* DIRECTIONS FOR THIS TASK
Look below for the lines from the one with "false (Timeout y)" to the one with "DeadlineExceeded, tDeadlineExceeded => true", and copy exactly those lines, both ends included.

Extracted data entries

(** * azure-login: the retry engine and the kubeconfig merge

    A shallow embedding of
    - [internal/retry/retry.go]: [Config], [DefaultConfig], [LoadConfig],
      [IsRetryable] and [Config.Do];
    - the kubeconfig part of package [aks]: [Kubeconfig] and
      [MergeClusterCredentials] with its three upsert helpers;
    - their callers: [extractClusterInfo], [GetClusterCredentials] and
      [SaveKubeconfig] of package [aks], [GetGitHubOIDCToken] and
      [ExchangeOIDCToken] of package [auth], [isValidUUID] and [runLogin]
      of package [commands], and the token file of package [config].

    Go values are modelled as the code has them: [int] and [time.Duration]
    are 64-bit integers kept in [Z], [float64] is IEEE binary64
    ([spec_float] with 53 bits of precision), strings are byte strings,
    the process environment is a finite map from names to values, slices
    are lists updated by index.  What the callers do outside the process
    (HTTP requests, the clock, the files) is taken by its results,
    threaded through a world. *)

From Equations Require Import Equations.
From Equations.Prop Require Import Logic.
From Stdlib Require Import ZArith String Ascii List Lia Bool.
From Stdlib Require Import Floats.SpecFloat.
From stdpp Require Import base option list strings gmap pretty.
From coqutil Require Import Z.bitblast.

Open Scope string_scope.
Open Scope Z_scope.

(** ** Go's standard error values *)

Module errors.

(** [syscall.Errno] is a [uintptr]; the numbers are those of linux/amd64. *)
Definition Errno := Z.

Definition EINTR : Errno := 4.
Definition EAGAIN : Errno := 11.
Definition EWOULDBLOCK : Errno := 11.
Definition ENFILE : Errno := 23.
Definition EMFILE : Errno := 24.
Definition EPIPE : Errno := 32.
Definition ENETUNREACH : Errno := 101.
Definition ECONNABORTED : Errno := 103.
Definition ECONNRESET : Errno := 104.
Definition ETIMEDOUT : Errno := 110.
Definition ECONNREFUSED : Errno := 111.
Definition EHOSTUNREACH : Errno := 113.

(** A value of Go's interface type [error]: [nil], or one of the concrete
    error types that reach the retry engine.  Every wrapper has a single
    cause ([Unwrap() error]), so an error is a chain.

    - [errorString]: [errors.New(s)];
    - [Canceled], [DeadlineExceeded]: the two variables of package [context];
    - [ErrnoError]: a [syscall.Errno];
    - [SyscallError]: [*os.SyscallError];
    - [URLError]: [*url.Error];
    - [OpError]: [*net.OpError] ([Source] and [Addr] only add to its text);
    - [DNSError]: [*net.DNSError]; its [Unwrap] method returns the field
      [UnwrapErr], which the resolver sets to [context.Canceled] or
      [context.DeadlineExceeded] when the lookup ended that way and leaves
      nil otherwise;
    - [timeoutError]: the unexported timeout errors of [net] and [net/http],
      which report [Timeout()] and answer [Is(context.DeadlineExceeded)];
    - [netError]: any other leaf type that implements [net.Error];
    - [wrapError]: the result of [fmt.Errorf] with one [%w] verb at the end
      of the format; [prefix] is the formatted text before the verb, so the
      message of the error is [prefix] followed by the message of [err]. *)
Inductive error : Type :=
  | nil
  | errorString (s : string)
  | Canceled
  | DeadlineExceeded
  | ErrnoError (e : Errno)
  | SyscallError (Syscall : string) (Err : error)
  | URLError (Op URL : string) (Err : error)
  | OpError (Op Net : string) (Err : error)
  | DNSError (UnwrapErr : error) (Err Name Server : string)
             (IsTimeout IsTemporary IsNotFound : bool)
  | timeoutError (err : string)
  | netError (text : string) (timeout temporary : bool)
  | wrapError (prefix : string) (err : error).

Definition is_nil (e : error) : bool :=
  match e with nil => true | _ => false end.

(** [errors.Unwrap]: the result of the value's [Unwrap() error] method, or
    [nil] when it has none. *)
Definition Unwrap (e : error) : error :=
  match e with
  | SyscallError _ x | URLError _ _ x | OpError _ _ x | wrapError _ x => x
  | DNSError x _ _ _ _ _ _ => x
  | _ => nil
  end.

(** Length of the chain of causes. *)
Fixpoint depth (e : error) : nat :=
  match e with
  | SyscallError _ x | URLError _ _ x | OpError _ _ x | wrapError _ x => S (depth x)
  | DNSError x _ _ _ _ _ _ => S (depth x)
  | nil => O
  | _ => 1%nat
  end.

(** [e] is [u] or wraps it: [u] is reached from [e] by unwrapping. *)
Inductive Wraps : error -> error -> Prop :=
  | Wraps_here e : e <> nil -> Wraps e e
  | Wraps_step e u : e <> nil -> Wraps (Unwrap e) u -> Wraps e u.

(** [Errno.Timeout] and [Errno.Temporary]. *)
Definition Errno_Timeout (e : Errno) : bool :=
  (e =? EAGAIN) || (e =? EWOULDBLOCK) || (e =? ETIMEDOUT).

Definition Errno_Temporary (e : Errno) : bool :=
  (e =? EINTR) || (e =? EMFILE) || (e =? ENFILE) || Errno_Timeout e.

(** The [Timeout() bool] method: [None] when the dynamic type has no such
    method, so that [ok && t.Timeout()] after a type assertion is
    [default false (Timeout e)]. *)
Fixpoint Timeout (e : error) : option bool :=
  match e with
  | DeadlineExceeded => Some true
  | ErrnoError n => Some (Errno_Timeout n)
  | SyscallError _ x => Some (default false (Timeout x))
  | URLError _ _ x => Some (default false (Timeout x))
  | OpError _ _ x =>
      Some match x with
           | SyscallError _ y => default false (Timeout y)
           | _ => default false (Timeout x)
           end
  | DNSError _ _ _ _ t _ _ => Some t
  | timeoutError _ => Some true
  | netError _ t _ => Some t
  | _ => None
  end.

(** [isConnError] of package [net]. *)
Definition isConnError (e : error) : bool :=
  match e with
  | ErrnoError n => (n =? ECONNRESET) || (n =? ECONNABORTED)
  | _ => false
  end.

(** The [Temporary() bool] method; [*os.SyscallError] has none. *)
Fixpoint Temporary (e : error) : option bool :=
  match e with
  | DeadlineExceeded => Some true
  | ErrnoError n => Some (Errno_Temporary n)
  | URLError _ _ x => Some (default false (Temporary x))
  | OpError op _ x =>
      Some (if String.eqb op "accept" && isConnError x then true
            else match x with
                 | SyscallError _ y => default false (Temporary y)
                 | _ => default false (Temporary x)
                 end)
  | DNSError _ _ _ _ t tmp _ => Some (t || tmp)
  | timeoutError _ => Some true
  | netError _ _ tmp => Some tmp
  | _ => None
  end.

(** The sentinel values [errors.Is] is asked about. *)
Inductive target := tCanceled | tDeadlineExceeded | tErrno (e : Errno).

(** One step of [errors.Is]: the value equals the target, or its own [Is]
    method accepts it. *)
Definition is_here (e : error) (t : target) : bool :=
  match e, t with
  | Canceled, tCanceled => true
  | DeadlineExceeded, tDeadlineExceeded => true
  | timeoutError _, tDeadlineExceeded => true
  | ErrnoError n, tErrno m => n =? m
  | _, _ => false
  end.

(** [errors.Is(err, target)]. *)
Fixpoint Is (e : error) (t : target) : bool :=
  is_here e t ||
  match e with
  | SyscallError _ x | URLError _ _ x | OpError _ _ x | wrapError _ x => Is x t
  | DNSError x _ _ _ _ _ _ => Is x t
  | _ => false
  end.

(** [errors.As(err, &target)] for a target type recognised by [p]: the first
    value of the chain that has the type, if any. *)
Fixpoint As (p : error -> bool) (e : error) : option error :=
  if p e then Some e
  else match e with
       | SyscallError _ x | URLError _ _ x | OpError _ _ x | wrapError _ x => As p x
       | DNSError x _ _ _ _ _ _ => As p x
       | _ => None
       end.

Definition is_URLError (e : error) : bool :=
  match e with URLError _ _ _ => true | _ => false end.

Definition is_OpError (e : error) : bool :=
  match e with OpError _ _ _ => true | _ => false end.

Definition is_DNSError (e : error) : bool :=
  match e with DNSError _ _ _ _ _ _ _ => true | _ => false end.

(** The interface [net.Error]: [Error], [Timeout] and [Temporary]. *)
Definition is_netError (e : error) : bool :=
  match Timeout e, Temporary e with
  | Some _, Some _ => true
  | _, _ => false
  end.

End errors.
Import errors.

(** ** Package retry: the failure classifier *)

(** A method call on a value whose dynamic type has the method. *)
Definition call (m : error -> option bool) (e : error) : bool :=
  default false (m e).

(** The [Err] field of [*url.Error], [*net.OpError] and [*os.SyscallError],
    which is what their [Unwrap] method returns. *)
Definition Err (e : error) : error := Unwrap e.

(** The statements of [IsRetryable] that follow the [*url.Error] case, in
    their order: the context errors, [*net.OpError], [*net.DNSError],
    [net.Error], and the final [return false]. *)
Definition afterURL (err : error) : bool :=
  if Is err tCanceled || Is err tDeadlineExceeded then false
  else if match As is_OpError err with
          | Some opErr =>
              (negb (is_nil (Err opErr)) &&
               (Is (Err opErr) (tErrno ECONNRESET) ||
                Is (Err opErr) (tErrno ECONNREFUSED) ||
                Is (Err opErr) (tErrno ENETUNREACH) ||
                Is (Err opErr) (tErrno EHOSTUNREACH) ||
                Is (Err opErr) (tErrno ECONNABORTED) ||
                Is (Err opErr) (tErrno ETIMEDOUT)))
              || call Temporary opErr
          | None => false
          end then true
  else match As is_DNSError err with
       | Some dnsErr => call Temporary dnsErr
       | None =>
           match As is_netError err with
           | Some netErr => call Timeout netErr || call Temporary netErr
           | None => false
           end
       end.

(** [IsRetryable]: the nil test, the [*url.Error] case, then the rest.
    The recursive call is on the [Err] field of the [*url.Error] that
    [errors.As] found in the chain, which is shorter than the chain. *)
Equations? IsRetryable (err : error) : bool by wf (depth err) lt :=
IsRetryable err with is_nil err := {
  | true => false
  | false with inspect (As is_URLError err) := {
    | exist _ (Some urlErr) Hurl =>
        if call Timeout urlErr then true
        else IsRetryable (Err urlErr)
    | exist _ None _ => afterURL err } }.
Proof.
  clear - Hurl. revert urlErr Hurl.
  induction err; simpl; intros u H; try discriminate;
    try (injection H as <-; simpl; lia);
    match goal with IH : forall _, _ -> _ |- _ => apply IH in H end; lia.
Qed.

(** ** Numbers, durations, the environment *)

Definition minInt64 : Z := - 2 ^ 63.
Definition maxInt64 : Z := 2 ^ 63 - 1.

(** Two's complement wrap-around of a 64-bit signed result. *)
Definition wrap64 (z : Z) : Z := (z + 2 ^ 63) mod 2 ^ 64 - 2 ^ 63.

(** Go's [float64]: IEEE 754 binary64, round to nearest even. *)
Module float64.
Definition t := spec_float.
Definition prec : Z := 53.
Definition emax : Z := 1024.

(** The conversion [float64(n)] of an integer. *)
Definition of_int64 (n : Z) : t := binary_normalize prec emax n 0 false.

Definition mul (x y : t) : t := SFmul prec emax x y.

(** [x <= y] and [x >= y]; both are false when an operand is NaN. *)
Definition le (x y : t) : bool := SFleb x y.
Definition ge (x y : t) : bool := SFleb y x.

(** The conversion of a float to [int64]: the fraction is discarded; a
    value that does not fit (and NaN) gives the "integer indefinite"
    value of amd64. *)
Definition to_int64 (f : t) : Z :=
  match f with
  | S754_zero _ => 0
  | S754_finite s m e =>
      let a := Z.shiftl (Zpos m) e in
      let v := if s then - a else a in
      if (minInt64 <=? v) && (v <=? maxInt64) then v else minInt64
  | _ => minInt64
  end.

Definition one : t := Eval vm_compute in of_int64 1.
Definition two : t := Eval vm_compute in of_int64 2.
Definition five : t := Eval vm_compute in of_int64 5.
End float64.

* REPLY
           | SyscallError _ y => default false (Timeout y)
           | _ => default false (Timeout x)
           end
  | DNSError _ _ _ _ t _ _ => Some t
  | timeoutError _ => Some true
  | netError _ t _ => Some t
  | _ => None
  end.

(** [isConnError] of package [net]. *)
Definition isConnError (e : error) : bool :=
  match e with
  | ErrnoError n => (n =? ECONNRESET) || (n =? ECONNABORTED)
  | _ => false
  end.

(** The [Temporary() bool] method; [*os.SyscallError] has none. *)
Fixpoint Temporary (e : error) : option bool :=
  match e with
  | DeadlineExceeded => Some true
  | ErrnoError n => Some (Errno_Temporary n)
  | URLError _ _ x => Some (default false (Temporary x))
  | OpError op _ x =>
      Some (if String.eqb op "accept" && isConnError x then true
            else match x with
                 | SyscallError _ y => default false (Temporary y)
                 | _ => default false (Temporary x)
                 end)
  | DNSError _ _ _ _ t tmp _ => Some (t || tmp)
  | timeoutError _ => Some true
  | netError _ _ tmp => Some tmp
  | _ => None
  end.

(** The sentinel values [errors.Is] is asked about. *)
Inductive target := tCanceled | tDeadlineExceeded | tErrno (e : Errno).

(** One step of [errors.Is]: the value equals the target, or its own [Is]
    method accepts it. *)
Definition is_here (e : error) (t : target) : bool :=
  match e, t with
  | Canceled, tCanceled => true
  | DeadlineExceeded, tDeadlineExceeded => true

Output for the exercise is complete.